■ **Dataset records**:
________________

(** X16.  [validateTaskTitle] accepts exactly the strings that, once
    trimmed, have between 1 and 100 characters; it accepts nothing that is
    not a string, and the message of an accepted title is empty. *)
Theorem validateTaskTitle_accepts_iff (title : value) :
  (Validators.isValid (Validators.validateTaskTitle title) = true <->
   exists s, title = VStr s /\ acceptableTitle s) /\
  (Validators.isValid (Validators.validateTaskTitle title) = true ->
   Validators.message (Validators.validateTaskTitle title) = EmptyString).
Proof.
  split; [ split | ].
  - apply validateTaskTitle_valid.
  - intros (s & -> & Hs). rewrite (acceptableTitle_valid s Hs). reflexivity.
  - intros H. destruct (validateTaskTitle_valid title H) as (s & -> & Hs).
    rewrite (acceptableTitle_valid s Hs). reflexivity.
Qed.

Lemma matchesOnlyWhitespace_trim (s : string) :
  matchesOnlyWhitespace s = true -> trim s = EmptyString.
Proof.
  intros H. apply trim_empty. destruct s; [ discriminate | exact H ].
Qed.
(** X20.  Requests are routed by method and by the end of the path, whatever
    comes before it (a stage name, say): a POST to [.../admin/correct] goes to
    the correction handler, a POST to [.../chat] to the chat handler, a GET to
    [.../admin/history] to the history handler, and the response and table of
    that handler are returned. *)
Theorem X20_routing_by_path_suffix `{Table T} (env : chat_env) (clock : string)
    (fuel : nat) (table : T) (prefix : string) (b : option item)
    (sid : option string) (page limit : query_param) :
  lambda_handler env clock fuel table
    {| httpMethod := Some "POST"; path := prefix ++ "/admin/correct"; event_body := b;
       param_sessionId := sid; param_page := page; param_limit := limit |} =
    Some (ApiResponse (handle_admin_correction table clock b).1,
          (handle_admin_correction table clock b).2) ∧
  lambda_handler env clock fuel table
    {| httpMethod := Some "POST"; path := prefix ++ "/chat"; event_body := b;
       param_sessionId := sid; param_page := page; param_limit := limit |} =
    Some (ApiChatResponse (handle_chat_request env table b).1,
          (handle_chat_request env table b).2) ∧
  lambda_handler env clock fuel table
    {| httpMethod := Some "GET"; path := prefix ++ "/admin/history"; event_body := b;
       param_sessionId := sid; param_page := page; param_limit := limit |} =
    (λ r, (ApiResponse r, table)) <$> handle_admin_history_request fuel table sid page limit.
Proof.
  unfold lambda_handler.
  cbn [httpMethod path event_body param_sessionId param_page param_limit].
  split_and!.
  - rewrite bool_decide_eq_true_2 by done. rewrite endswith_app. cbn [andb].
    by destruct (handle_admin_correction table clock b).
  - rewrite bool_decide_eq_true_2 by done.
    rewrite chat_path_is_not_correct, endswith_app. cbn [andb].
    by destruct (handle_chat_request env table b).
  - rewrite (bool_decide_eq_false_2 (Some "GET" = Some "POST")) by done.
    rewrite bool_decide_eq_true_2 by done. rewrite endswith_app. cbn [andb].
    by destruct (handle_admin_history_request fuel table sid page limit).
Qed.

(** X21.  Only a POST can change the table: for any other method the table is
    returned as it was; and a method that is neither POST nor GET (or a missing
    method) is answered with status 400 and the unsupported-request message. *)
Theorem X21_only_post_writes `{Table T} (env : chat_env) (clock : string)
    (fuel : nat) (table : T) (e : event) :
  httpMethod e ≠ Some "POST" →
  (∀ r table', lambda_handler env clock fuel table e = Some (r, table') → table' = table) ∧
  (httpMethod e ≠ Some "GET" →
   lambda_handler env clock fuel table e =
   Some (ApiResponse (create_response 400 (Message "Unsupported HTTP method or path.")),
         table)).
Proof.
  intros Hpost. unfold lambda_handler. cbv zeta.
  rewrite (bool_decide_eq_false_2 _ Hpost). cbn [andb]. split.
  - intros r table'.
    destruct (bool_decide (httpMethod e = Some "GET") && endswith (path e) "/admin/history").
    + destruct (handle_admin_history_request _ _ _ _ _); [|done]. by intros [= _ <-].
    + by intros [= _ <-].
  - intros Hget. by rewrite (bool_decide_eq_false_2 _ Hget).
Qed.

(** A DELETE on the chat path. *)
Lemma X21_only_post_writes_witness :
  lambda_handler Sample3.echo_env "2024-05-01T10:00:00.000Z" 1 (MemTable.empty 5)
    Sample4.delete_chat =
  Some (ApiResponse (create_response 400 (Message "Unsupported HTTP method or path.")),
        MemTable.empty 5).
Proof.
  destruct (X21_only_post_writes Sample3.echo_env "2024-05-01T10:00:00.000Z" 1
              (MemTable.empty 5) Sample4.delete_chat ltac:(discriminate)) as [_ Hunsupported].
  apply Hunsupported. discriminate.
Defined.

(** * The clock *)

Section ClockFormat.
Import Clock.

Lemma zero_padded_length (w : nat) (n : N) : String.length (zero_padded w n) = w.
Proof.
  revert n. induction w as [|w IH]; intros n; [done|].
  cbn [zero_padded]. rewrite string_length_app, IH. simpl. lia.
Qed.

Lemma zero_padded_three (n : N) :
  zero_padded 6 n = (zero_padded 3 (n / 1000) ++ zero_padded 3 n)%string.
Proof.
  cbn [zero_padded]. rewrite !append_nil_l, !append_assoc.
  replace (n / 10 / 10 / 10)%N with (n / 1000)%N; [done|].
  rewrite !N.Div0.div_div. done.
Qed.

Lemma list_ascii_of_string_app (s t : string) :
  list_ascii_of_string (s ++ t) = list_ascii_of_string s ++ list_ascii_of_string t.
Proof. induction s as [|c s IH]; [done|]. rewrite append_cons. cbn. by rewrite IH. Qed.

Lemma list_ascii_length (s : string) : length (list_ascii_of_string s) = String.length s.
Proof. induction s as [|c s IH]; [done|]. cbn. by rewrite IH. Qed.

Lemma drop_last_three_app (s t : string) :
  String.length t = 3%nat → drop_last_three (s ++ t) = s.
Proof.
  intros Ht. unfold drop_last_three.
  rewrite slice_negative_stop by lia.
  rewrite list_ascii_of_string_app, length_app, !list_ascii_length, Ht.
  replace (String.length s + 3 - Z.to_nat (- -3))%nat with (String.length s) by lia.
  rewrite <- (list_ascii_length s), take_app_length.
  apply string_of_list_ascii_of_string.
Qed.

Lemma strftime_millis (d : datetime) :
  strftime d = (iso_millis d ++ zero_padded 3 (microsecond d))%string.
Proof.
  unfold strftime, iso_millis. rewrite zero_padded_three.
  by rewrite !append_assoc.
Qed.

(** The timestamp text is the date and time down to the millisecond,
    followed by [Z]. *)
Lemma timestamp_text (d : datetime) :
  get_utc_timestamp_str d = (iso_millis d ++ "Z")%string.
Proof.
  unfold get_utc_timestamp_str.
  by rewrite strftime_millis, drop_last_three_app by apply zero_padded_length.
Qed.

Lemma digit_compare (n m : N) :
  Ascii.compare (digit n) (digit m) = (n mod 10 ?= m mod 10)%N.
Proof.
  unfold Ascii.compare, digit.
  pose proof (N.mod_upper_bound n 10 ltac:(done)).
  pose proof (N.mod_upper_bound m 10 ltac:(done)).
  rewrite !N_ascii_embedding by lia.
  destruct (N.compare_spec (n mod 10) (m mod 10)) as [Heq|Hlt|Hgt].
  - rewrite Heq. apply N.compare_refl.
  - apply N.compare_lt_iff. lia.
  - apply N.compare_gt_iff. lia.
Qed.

________________

■ **WHAT IS NEEDED**: All of the data above is to be transcribed without alteration.

■ **SOLUTION TO THIS EXERCISE**:
(** X16.  [validateTaskTitle] accepts exactly the strings that, once
    trimmed, have between 1 and 100 characters; it accepts nothing that is
    not a string, and the message of an accepted title is empty. *)
Theorem validateTaskTitle_accepts_iff (title : value) :
  (Validators.isValid (Validators.validateTaskTitle title) = true <->
   exists s, title = VStr s /\ acceptableTitle s) /\
  (Validators.isValid (Validators.validateTaskTitle title) = true ->
   Validators.message (Validators.validateTaskTitle title) = EmptyString).
Proof.
  split; [ split | ].
  - apply validateTaskTitle_valid.
  - intros (s & -> & Hs). rewrite (acceptableTitle_valid s Hs). reflexivity.
  - intros H. destruct (validateTaskTitle_valid title H) as (s & -> & Hs).
    rewrite (acceptableTitle_valid s Hs). reflexivity.
Qed.

Lemma matchesOnlyWhitespace_trim (s : string) :
  matchesOnlyWhitespace s = true -> trim s = EmptyString.
Proof.
  intros H. apply trim_empty. destruct s; [ discriminate | exact H ].
Qed.
(** X20.  Requests are routed by method and by the end of the path, whatever
    comes before it (a stage name, say): a POST to [.../admin/correct] goes to
    the correction handler, a POST to [.../chat] to the chat handler, a GET to
    [.../admin/history] to the history handler, and the response and table of
    that handler are returned. *)
Theorem X20_routing_by_path_suffix `{Table T} (env : chat_env) (clock : string)
    (fuel : nat) (table : T) (prefix : string) (b : option item)
    (sid : option string) (page limit : query_param) :
  lambda_handler env clock fuel table
    {| httpMethod := Some "POST"; path := prefix ++ "/admin/correct"; event_body := b;
       param_sessionId := sid; param_page := page; param_limit := limit |} =
    Some (ApiResponse (handle_admin_correction table clock b).1,
          (handle_admin_correction table clock b).2) ∧
  lambda_handler env clock fuel table
    {| httpMethod := Some "POST"; path := prefix ++ "/chat"; event_body := b;
       param_sessionId := sid; param_page := page; param_limit := limit |} =
    Some (ApiChatResponse (handle_chat_request env table b).1,
          (handle_chat_request env table b).2) ∧
  lambda_handler env clock fuel table
    {| httpMethod := Some "GET"; path := prefix ++ "/admin/history"; event_body := b;
       param_sessionId := sid; param_page := page; param_limit := limit |} =
    (λ r, (ApiResponse r, table)) <$> handle_admin_history_request fuel table sid page limit.
Proof.
  unfold lambda_handler.
  cbn [httpMethod path event_body param_sessionId param_page param_limit].
  split_and!.
  - rewrite bool_decide_eq_true_2 by done. rewrite endswith_app. cbn [andb].
    by destruct (handle_admin_correction table clock b).
  - rewrite bool_decide_eq_true_2 by done.
    rewrite chat_path_is_not_correct, endswith_app. cbn [andb].
    by destruct (handle_chat_request env table b).
  - rewrite (bool_decide_eq_false_2 (Some "GET" = Some "POST")) by done.
    rewrite bool_decide_eq_true_2 by done. rewrite endswith_app. cbn [andb].
    by destruct (handle_admin_history_request fuel table sid page limit).
Qed.

(** X21.  Only a POST can change the table: for any other method the table is
    returned as it was; and a method that is neither POST nor GET (or a missing
    method) is answered with status 400 and the unsupported-request message. *)
Theorem X21_only_post_writes `{Table T} (env : chat_env) (clock : string)
    (fuel : nat) (table : T) (e : event) :
  httpMethod e ≠ Some "POST" →
  (∀ r table', lambda_handler env clock fuel table e = Some (r, table') → table' = table) ∧
  (httpMethod e ≠ Some "GET" →
   lambda_handler env clock fuel table e =
   Some (ApiResponse (create_response 400 (Message "Unsupported HTTP method or path.")),
         table)).
Proof.
  intros Hpost. unfold lambda_handler. cbv zeta.
  rewrite (bool_decide_eq_false_2 _ Hpost). cbn [andb]. split.
  - intros r table'.
    destruct (bool_decide (httpMethod e = Some "GET") && endswith (path e) "/admin/history").
    + destruct (handle_admin_history_request _ _ _ _ _); [|done]. by intros [= _ <-].
    + by intros [= _ <-].
  - intros Hget. by rewrite (bool_decide_eq_false_2 _ Hget).
Qed.

(** A DELETE on the chat path. *)
Lemma X21_only_post_writes_witness :
  lambda_handler Sample3.echo_env "2024-05-01T10:00:00.000Z" 1 (MemTable.empty 5)
    Sample4.delete_chat =
  Some (ApiResponse (create_response 400 (Message "Unsupported HTTP method or path.")),
        MemTable.empty 5).
Proof.
  destruct (X21_only_post_writes Sample3.echo_env "2024-05-01T10:00:00.000Z" 1
              (MemTable.empty 5) Sample4.delete_chat ltac:(discriminate)) as [_ Hunsupported].
  apply Hunsupported. discriminate.
Defined.

(** * The clock *)

Section ClockFormat.
Import Clock.

Lemma zero_padded_length (w : nat) (n : N) : String.length (zero_padded w n) = w.
Proof.
  revert n. induction w as [|w IH]; intros n; [done|].
  cbn [zero_padded]. rewrite string_length_app, IH. simpl. lia.
Qed.

Lemma zero_padded_three (n : N) :
  zero_padded 6 n = (zero_padded 3 (n / 1000) ++ zero_padded 3 n)%string.
Proof.
  cbn [zero_padded]. rewrite !append_nil_l, !append_assoc.
  replace (n / 10 / 10 / 10)%N with (n / 1000)%N; [done|].
  rewrite !N.Div0.div_div. done.
Qed.

Lemma list_ascii_of_string_app (s t : string) :
  list_ascii_of_string (s ++ t) = list_ascii_of_string s ++ list_ascii_of_string t.
Proof. induction s as [|c s IH]; [done|]. rewrite append_cons. cbn. by rewrite IH. Qed.

Lemma list_ascii_length (s : string) : length (list_ascii_of_string s) = String.length s.
Proof. induction s as [|c s IH]; [done|]. cbn. by rewrite IH. Qed.

Lemma drop_last_three_app (s t : string) :
  String.length t = 3%nat → drop_last_three (s ++ t) = s.
Proof.
  intros Ht. unfold drop_last_three.
  rewrite slice_negative_stop by lia.
  rewrite list_ascii_of_string_app, length_app, !list_ascii_length, Ht.
  replace (String.length s + 3 - Z.to_nat (- -3))%nat with (String.length s) by lia.
  rewrite <- (list_ascii_length s), take_app_length.
  apply string_of_list_ascii_of_string.
Qed.

Lemma strftime_millis (d : datetime) :
  strftime d = (iso_millis d ++ zero_padded 3 (microsecond d))%string.
Proof.
  unfold strftime, iso_millis. rewrite zero_padded_three.
  by rewrite !append_assoc.
Qed.

(** The timestamp text is the date and time down to the millisecond,
    followed by [Z]. *)
Lemma timestamp_text (d : datetime) :
  get_utc_timestamp_str d = (iso_millis d ++ "Z")%string.
Proof.
  unfold get_utc_timestamp_str.
  by rewrite strftime_millis, drop_last_three_app by apply zero_padded_length.
Qed.

Lemma digit_compare (n m : N) :
  Ascii.compare (digit n) (digit m) = (n mod 10 ?= m mod 10)%N.
Proof.
  unfold Ascii.compare, digit.
  pose proof (N.mod_upper_bound n 10 ltac:(done)).
  pose proof (N.mod_upper_bound m 10 ltac:(done)).
  rewrite !N_ascii_embedding by lia.
  destruct (N.compare_spec (n mod 10) (m mod 10)) as [Heq|Hlt|Hgt].
  - rewrite Heq. apply N.compare_refl.
  - apply N.compare_lt_iff. lia.
  - apply N.compare_gt_iff. lia.
Qed.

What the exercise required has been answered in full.